Una laurea in carcere per una seconda chance. Dall’area politico sociale alle materie artistiche e letterarie passando per l’economia, la giurisprudenza e le discipline ambientali. È in crescita il numero dei detenuti che si iscrivono ai corsi universitari in carcere. I dati elaborati dalla Conferenza nazionale universitaria dei poli penitenziari parlano chiaro: si è passati passato dai 796 dello scorso anno agli attuali 1.340, che significa una crescita del 29,9 per cento.

Di questi, 896 sono gli studenti che frequentano corsi di laurea triennale (87%), mentre 137 frequentano corsi di laurea magistrale (pari al 13% del totale). Tra gli iscritti spicca l’incremento della componente femminile che, seppure con numeri ridotti, passa da 28 studentesse nel 2018-19 a 64 nel 2020-21, quindi con un incremento del 128 per cento.

A coordinare l’attività la Conferenza nazionale universitaria dei poli penitenziari che nell’ultimo triennio ha visto crescere le adesioni: gli atenei che aderiscono alla Conferenza sono passati dai 27 di tre anni fa agli attuali 32 mentre gli istituti penitenziari in cui operano i poli universitari sono passati dai 70 del 2018/2019 agli attuali 82. E presto ne, apriranno altri in Puglia e in Sicilia.

All’interno 196 dipartimenti universitari, che corrispondono al 37% dei dipartimenti presenti nei 32 atenei coinvolti. “È chiaro che c’è un incontro tra una domanda e un’offerta – commenta Franco Prina dell’università di Torino e presidente della Conferenza – e la domanda è sollecitata anche dal fatto che gli atenei vanno nelle carceri a fare orientamento e questo fatto suscita l’interesse delle persone che si incontrano”.
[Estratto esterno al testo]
(* ===== verification/SmcInitThm.v ===== *)
(** * Initialisation of the SMC channel: lemmas *)

From stdpp Require Import base gmap list.
From Stdlib Require Import ZArith Lia.
From S2P Require Import Prelude KernelApi TeeTypes Buffers Mailbox MailboxClaims SessReg.
From S2P Require Import SmcQueue SmcPending SmcSend CallTypes Auth AuthCall Tlogger TloggerSys TeecdAuth TeecdClaims.
From S2P Require Import Login Spi CmdMonitor SmcInit.

(** The TEE asks for the call to be repeated a bounded number of times. *)
Class RawSmcLaws (Env : Type) (RS : RawSmc Env) := {
  raw_rank : Env → nat;
  smc_regs_length e l cmd a t e' l' ret :
    smc_regs e l cmd a t = (e', l', ret) → length l' = length l;
  smc_regs_rank e l cmd a t e' l' :
    smc_regs e l cmd a t = (e', l', TSP_REQUEST) → (raw_rank e' < raw_rank e)%nat
}.

Lemma err_status_nonzero p : is_err_or_null p = true → p ≠ 0 → p < 2 ^ 64 → ptr_err p ≠ 0.
Proof.
  unfold is_err_or_null. rewrite orb_true_iff, Z.eqb_eq, Z.leb_le. intros [H|H] Hp Hr; [done|].
  by apply ptr_err_nonzero.
Qed.

Section Init.
Context {Env : Type} {RS : RawSmc Env} {RL : RawSmcLaws Env RS} {P : PageMap}.
Context {SB : SecureBuf} {SBL : SecureBufLaws SB} {KA : KernelAlloc}.

Lemma send_smc_returns fuel (e : Env) l cmd a t wait :
  (raw_rank e < fuel)%nat →
  ∃ e' l' ret, send_smc_cmd fuel e l cmd a t wait = Some (e', l', ret) ∧ length l' = length l.
Proof.
  revert e l. induction fuel as [|fuel IH]; intros e l Hr; [lia|]. cbn [send_smc_cmd].
  destruct (smc_regs e l cmd a t) as [[e1 l1] r1] eqn:E. pose proof (smc_regs_length _ _ _ _ _ _ _ _ E) as Hl.
  destruct ((r1 =? TSP_REQUEST) && wait) eqn:Ew; [|by eexists _, _, _].
  apply andb_true_iff in Ew as [->%Z.eqb_eq _]. pose proof (smc_regs_rank _ _ _ _ _ _ _ E).
  destruct (IH e1 l1) as (e' & l' & ret & -> & Hl'); [lia|]. eexists _, _, _. split; [done|congruence].
Qed.

(** ** What the TEE wrote *)

(** The key record, after one word. *)
Definition root_key_in (l : list Z) : session_crypto_info :=
  CryptoInfo (sub_buf l 4 32) (sub_buf l 36 16).

(** The version of the TEE, after the key. *)
Definition compat_in (l : list Z) : Prop :=
  le_value (sub_buf (drop 100 l) 0 4) = VER_CHECK_MAGIC_NUM ∧
  le_value (sub_buf (drop 100 l) 4 4) = TEEOS_COMPAT_LEVEL_MAJOR.

Lemma sub_buf_sub l a n b k :
  0 ≤ a → 0 ≤ b → 0 ≤ k → b + k ≤ n → sub_buf (sub_buf l a n) b k = sub_buf l (a + b) k.
Proof.
  intros. unfold sub_buf. rewrite skipn_firstn_comm, take_take, drop_drop. f_equal; [|f_equal]; lia.
Qed.

Lemma splice_all l s : length s = length l → splice l 0 s = s.
Proof.
  intros E. unfold splice. simpl. rewrite E, drop_all. by rewrite app_nil_r.
Qed.

Lemma root_key_read g_root buffer l key ret :
  112 ≤ zlen l → get_session_root_key g_root buffer l ROOT_KEY_BUF_LEN = (key, ret) →
  (ret = 0 → key = Some (root_key_in l)) ∧ (ret ≠ 0 → key = None ∨ key = g_root).
Proof.
  intros Hl. unfold get_session_root_key.
  destruct (_ || _); [intros [= <- <-]; by split; [|auto]|]. rewrite Z.eqb_refl. cbn [negb].
  destruct (negb _); [intros [= <- <-]; by split; [|auto]|].
  rewrite buf_copy_ok by (unfold SECUREC_MEM_MAX_LEN; lia). change (nonzero EOK) with false. cbv iota.
  intros [= <- <-]. split; [|done]. intros _.
  assert (length (sub_buf l 4 48) = 48%nat) as E48 by (rewrite sub_buf_length by lia; done).
  rewrite splice_all by done. unfold root_key_in. by rewrite !sub_buf_sub by lia.
Qed.

Lemma compat_level_spec l :
  check_teeos_compat_level (Some l) COMPAT_LEVEL_BUF_LEN = 0 ↔
  le_value (sub_buf l 0 4) = VER_CHECK_MAGIC_NUM ∧ le_value (sub_buf l 4 4) = TEEOS_COMPAT_LEVEL_MAJOR.
Proof.
  unfold check_teeos_compat_level. rewrite Z.eqb_refl. cbn [negb].
  change (4 * 0) with 0. change (4 * 1) with 4.
  destruct (Z.eqb_spec (le_value (sub_buf l 0 4)) VER_CHECK_MAGIC_NUM); cbn [negb]; [|split; [done|tauto]].
  destruct (Z.eqb_spec (le_value (sub_buf l 4 4)) TEEOS_COMPAT_LEVEL_MAJOR); cbn [negb]; [done|].
  split; [done|tauto].
Qed.

(** Everything but the key and the buffer. *)
Definition same_rest (g g' : smc_globals) : Prop :=
  g_cmd_data g' = g_cmd_data g ∧ cmd_frames g' = cmd_frames g ∧ kthreads g' = kthreads g ∧
  g_smc_svc_thread g' = g_smc_svc_thread g ∧ length (cmd_in g') = length (cmd_in g).

Lemma parse_params_spec g g' ret :
  112 ≤ zlen (cmd_in g) ≤ SECUREC_MEM_MAX_LEN → g_session_root_key g = None →
  parse_params_from_tee g = (g', ret) →
  same_rest g g' ∧
  (ret = 0 → g_session_root_key g' = Some (root_key_in (cmd_in g)) ∧ compat_in (cmd_in g) ∧
     cmd_in g' = replicate (length (cmd_in g)) 0) ∧
  (ret ≠ 0 → g_session_root_key g' = None).
Proof.
  intros Hl Hk. unfold parse_params_from_tee. rewrite Hk.
  destruct (get_session_root_key None _ _ _) as [key r] eqn:Ek.
  apply root_key_read in Ek as [Hok Hno]; [|lia].
  destruct (nonzero r) eqn:Er.
  { apply nonzero_true in Er. intros [= <- <-]. split; [done|]. split; [done|].
    intros _. simpl. by destruct (Hno Er). }
  apply nonzero_false in Er. cbn [cmd_in set_root_key]. change (Z.to_nat ROOT_KEY_BUF_LEN) with 100%nat.
  destruct (nonzero (check_teeos_compat_level _ _)) eqn:Ec.
  { intros [= <- <-]. apply nonzero_true in Ec. by split. }
  apply nonzero_false, compat_level_spec in Ec.
  rewrite buf_set_ok by lia. change (nonzero EOK) with false. cbv iota. intros [= <- <-].
  assert (length (replicate (Z.to_nat (zlen (cmd_in g))) (u8 0)) = length (cmd_in g)) as El.
  { rewrite length_replicate. unfold zlen. lia. }
  rewrite splice_all by done. unfold zlen in El |- *. rewrite Nat2Z.id in *. split.
  - split_and!; try done; simpl; lia.
  - split; [|done]. intros _. split_and!; try done. by apply Hok.
Qed.

(** ** The context *)

(** A pointer [kthread_create] may return: a new thread or an error. *)
Definition thread_ptr (threads : gset Z) (p : Z) : Prop := 0 < p < 2 ^ 64 ∧ p ∉ threads.

(** The channel before its initialisation. *)
Record smc_off (g : smc_globals) : Prop := {
  so_key : g_session_root_key g = None;
  so_svc : g_smc_svc_thread g = 0;
  so_in : 112 ≤ zlen (cmd_in g) ≤ SECUREC_MEM_MAX_LEN
}.

(** The channel is up: the TEE's key is stored and no longer in the queue, the
    TEE's version was accepted, and the helper threads exist. *)
Record smc_up (g g' : smc_globals) (pg siq ipi : Z) : Prop := {
  su_queue : g_cmd_data g' = pg ∧ pg ≠ 0 ∧ cmd_frames g' = cmd_frames g ∪ frames_at pg CMD_PAGES;
  su_key : ∃ l, length l = length (cmd_in g) ∧ compat_in l ∧
    g_session_root_key g' = Some (root_key_in l);
  su_in : cmd_in g' = replicate (length (cmd_in g)) 0;
  su_threads : kthreads g' = {[ ipi ]} ∪ ({[ siq ]} ∪ kthreads g);
  su_svc : g_smc_svc_thread g' = 0
}.

(** Nothing is left but pages of the queue. *)
Record smc_down (g g' : smc_globals) : Prop := {
  sd_key : g_session_root_key g' = None;
  sd_threads : kthreads g' = kthreads g;
  sd_svc : g_smc_svc_thread g' = 0
}.

Lemma context_init_spec fuel (e : Env) g class_dev pg siq ipi wq :
  (raw_rank e < fuel)%nat → smc_off g → thread_ptr (kthreads g) siq →
  thread_ptr ({[ siq ]} ∪ kthreads g) ipi →
  ∃ e' g' ret, smc_context_init fuel e g class_dev pg siq ipi wq = Ret (Some (e', g', ret)) ∧
    (ret = 0 → smc_up g g' pg siq ipi) ∧ (ret ≠ 0 → smc_down g g').
Proof.
  intros Hr [Hk Hv Hl] [Hs1 Hs2] [Hi1 Hi2]. unfold smc_context_init.
  destruct class_dev; cbn [negb]; [|by eexists _, _, _].
  unfold alloc_cmd_buffer. destruct (Z.eqb_spec pg 0) as [->|Hpg]; [by eexists _, _, _|].
  change (nonzero 0) with false. cbv iota. unfold smc_set_cmd_buffer, smc_work_no_wait, raw_smc_send.
  set (g1 := set_cmd_in _ _).
  destruct (send_smc_returns fuel e (cmd_in g1) TSP_REQUEST (g_cmd_phys g1)
    TC_NS_CMD_TYPE_SECURE_CONFIG true Hr) as (e' & l & r0 & -> & Hll).
  assert (length l = length (cmd_in g)) as El by (rewrite Hll; simpl; by rewrite length_replicate).
  destruct (parse_params_from_tee (set_cmd_in g1 l)) as [g2 r2] eqn:Ep.
  apply parse_params_spec in Ep as ((E1 & E2 & E3 & E4 & E5) & Hok & Hno);
    [|simpl; unfold zlen in *; by rewrite El|done]. subst g1. simpl in E1, E2, E3, E4, E5, Hok.
  destruct (nonzero r2) eqn:Er2.
  { eexists _, _, _. split; [done|]. apply nonzero_true in Er2. split; [done|]. intros _.
    split; simpl; done || congruence. }
  apply nonzero_false in Er2. destruct (Hok Er2) as (Hkey & Hc & Hin).
  unfold thread_created_at. rewrite E3. destruct (is_err_or_null siq) eqn:Esiq.
  { eexists _, _, _. split; [done|]. split; [|intros _; split; simpl; done || congruence].
    intros H0. destruct (err_status_nonzero siq Esiq); lia. }
  unfold init_smc_related_rsrc, thread_created_at. destruct (is_err_or_null ipi) eqn:Eipi.
  { destruct (nonzero (ptr_err ipi)) eqn:En.
    2:{ apply nonzero_false in En. by destruct (err_status_nonzero ipi Eipi); [lia|lia|]. }
    cbn [kthreads g_siq_thread set_threads]. unfold kthread_stop. rewrite decide_True by set_solver.
    rewrite ret_bind. eexists _, _, _. split; [done|]. apply nonzero_true in En. split; [done|].
    intros _. split; simpl; [done|set_solver|congruence]. }
  change (nonzero 0) with false. cbv iota. eexists _, _, _. split; [done|]. split; [|done].
  intros _. split; simpl; try congruence.
  - split_and!; congruence.
  - by exists l.
Qed.

End Init.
Le aree disciplinari più frequentate dagli studenti in regime di detenzione sono quella politico-sociale (25,4%) seguita dall’area artistico-letteraria (18,6%), dall’area giuridica (15,1%), dall’area agronomico-ambientale (13,7%), dall’area psico-pedagogica (7,4%), dal – l’area storico-filosofica (7,3%), dall’area economica (6,5%). In questo contesto nasce poi, soprattutto nei territori, quello che viene definito “l’interscambio tra università e carcere”.

“In Toscana, dove da dieci anni i poli penitenziari si sono consorziati nel polo regionale – dice Andrea Borghini, docente all’università di Pisa – si portano avanti diverse iniziative che riguardano i progetti per il miglioramento delle condizioni di studio degli studenti detenuti”. Attività che prevedono la “figura dello studente-tutor, le cui finalità sono quelle di sviluppare un rapporto peer-to-peer con gli studenti detenuti”, le giornate di orientamento per gli immatricolandi, “che stanno diventando una consuetudine particolarmente gradita per la popolazione penitenziaria e per gli stessi operatori carcerari”. Oppure, è il caso dell’università di Sassari che recentemente ha elaborato una parte specifica del Regolamento carriere studenti sotto il titolo Regolamento studenti con esigenze speciali.